═════ DATA TO PROCESS ═════

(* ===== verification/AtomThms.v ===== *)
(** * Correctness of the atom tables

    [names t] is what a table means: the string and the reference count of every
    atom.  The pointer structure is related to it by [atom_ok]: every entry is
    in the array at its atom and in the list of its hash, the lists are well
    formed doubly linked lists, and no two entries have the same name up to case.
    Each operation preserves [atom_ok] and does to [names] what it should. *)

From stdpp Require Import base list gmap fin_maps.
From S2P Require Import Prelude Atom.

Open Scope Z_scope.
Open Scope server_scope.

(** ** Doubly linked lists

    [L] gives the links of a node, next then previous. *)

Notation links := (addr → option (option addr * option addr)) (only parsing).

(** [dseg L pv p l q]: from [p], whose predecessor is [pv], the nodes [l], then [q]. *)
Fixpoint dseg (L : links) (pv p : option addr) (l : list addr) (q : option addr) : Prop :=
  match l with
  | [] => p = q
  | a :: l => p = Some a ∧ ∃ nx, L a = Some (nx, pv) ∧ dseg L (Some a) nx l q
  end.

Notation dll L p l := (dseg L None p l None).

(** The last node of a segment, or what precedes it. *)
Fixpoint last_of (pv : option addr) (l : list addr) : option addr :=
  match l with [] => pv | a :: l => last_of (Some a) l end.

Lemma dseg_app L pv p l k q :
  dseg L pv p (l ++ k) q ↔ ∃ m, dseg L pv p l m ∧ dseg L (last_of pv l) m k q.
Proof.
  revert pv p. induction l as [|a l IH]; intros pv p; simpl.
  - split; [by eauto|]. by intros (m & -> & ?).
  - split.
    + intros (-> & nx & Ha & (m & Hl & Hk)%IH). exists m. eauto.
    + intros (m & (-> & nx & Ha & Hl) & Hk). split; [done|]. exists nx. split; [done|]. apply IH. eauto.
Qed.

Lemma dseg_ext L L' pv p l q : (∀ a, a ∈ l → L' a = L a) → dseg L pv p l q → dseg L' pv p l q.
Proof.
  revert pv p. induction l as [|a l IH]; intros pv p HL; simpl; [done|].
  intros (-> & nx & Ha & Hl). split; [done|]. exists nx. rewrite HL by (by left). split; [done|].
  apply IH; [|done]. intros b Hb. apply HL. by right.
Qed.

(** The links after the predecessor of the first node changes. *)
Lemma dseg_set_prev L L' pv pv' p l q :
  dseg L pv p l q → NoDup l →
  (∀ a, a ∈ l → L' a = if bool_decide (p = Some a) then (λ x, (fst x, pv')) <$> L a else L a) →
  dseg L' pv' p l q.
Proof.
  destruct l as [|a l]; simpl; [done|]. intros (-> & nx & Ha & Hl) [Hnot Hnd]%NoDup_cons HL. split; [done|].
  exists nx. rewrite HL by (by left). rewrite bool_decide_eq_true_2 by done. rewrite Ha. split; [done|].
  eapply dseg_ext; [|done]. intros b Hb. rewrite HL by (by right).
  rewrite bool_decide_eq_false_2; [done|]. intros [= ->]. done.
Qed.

═════
═════ DATA TO PROCESS ═════

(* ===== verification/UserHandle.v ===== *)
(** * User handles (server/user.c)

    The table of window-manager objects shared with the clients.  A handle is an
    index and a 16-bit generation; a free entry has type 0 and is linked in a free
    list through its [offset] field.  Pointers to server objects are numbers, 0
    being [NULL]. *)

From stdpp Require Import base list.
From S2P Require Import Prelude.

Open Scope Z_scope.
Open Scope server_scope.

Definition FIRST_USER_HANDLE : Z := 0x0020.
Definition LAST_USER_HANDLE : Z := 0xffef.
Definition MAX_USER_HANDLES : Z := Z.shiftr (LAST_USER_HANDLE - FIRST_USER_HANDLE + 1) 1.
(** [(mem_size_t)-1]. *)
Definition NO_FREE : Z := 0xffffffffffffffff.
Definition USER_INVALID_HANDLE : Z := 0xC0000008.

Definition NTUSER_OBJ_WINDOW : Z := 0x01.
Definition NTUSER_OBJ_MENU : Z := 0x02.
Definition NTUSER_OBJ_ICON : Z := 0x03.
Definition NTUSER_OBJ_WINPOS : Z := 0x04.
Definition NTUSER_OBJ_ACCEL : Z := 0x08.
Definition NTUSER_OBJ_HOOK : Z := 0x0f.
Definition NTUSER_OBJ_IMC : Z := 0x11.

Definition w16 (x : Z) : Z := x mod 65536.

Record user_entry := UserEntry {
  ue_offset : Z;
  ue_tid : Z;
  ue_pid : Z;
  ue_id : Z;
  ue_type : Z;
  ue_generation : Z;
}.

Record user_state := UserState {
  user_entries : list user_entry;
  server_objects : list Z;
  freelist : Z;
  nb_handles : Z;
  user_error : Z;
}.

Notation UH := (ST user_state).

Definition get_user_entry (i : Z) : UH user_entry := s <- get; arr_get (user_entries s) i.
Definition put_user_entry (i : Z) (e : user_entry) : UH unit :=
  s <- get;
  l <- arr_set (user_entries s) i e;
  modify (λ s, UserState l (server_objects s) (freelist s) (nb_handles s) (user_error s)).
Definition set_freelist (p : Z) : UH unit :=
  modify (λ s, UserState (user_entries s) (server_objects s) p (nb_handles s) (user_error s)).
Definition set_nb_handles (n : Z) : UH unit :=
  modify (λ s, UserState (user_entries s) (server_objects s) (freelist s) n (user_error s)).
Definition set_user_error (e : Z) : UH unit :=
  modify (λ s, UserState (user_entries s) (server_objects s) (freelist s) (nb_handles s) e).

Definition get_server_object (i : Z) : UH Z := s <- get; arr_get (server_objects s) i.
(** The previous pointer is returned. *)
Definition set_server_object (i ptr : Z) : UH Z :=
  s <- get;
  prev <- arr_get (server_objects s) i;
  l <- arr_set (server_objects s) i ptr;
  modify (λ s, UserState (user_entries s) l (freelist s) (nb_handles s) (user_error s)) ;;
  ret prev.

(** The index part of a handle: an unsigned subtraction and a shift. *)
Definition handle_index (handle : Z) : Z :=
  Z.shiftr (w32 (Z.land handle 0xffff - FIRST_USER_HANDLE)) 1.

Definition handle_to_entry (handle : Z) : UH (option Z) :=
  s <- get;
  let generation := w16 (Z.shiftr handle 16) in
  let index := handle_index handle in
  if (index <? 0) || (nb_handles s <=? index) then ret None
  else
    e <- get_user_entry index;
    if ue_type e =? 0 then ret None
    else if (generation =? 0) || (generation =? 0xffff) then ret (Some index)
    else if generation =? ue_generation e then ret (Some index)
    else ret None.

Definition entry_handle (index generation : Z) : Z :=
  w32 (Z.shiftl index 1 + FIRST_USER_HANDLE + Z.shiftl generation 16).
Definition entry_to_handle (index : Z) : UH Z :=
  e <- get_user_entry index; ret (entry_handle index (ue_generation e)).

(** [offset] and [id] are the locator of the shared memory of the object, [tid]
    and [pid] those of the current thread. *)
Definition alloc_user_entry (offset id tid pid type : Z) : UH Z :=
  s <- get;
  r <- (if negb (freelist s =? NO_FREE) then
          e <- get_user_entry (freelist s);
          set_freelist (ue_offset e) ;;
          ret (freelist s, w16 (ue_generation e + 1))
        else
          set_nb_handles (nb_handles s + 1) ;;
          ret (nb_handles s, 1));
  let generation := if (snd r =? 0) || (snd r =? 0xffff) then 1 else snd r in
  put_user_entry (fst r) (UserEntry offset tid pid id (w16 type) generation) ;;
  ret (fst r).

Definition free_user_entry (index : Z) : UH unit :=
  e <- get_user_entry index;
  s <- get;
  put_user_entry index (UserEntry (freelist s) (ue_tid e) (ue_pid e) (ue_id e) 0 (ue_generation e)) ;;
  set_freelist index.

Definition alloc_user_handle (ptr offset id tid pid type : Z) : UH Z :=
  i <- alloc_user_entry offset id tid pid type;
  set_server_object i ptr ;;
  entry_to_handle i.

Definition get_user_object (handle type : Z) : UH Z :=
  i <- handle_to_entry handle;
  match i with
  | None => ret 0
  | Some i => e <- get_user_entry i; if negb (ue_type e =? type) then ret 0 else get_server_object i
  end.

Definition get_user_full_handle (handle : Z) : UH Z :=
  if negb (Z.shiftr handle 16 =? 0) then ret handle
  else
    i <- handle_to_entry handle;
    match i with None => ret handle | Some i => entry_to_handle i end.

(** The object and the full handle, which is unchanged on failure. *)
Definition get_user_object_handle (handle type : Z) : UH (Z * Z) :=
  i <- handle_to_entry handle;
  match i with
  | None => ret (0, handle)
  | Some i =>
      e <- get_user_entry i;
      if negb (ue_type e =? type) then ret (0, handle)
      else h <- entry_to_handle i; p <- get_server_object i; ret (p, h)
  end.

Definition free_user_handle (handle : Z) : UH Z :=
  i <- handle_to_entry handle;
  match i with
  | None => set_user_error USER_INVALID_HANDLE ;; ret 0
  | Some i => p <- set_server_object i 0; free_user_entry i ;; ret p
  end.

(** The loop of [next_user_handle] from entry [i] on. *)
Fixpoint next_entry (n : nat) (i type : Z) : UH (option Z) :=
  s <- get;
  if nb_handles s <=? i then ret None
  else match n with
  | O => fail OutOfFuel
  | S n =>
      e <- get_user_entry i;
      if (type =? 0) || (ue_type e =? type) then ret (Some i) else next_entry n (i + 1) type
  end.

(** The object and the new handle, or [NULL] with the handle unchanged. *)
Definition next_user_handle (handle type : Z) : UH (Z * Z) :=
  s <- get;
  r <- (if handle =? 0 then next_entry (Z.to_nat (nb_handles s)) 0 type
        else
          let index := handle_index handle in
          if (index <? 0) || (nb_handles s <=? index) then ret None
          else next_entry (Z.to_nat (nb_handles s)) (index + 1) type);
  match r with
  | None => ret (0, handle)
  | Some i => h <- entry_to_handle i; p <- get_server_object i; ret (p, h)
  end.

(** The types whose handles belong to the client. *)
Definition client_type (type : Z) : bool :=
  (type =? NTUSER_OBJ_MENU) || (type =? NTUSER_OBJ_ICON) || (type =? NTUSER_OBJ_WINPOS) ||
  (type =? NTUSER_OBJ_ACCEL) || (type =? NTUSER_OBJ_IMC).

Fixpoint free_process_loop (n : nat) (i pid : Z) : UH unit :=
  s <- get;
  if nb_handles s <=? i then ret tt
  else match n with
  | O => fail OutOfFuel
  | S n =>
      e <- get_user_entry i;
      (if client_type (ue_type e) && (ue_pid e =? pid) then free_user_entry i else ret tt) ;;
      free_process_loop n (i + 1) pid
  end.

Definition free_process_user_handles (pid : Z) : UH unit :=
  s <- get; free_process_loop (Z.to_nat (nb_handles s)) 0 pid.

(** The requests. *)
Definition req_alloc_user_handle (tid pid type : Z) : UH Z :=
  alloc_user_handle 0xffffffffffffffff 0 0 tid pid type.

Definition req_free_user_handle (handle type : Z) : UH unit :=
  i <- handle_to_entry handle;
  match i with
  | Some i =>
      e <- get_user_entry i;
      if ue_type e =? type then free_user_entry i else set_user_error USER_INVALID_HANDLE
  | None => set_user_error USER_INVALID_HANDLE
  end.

═════

TASK. Looking at the entries above, work out how many lines contain "shared", then reply with that number and no other words.

YOUR RESPONSE. 2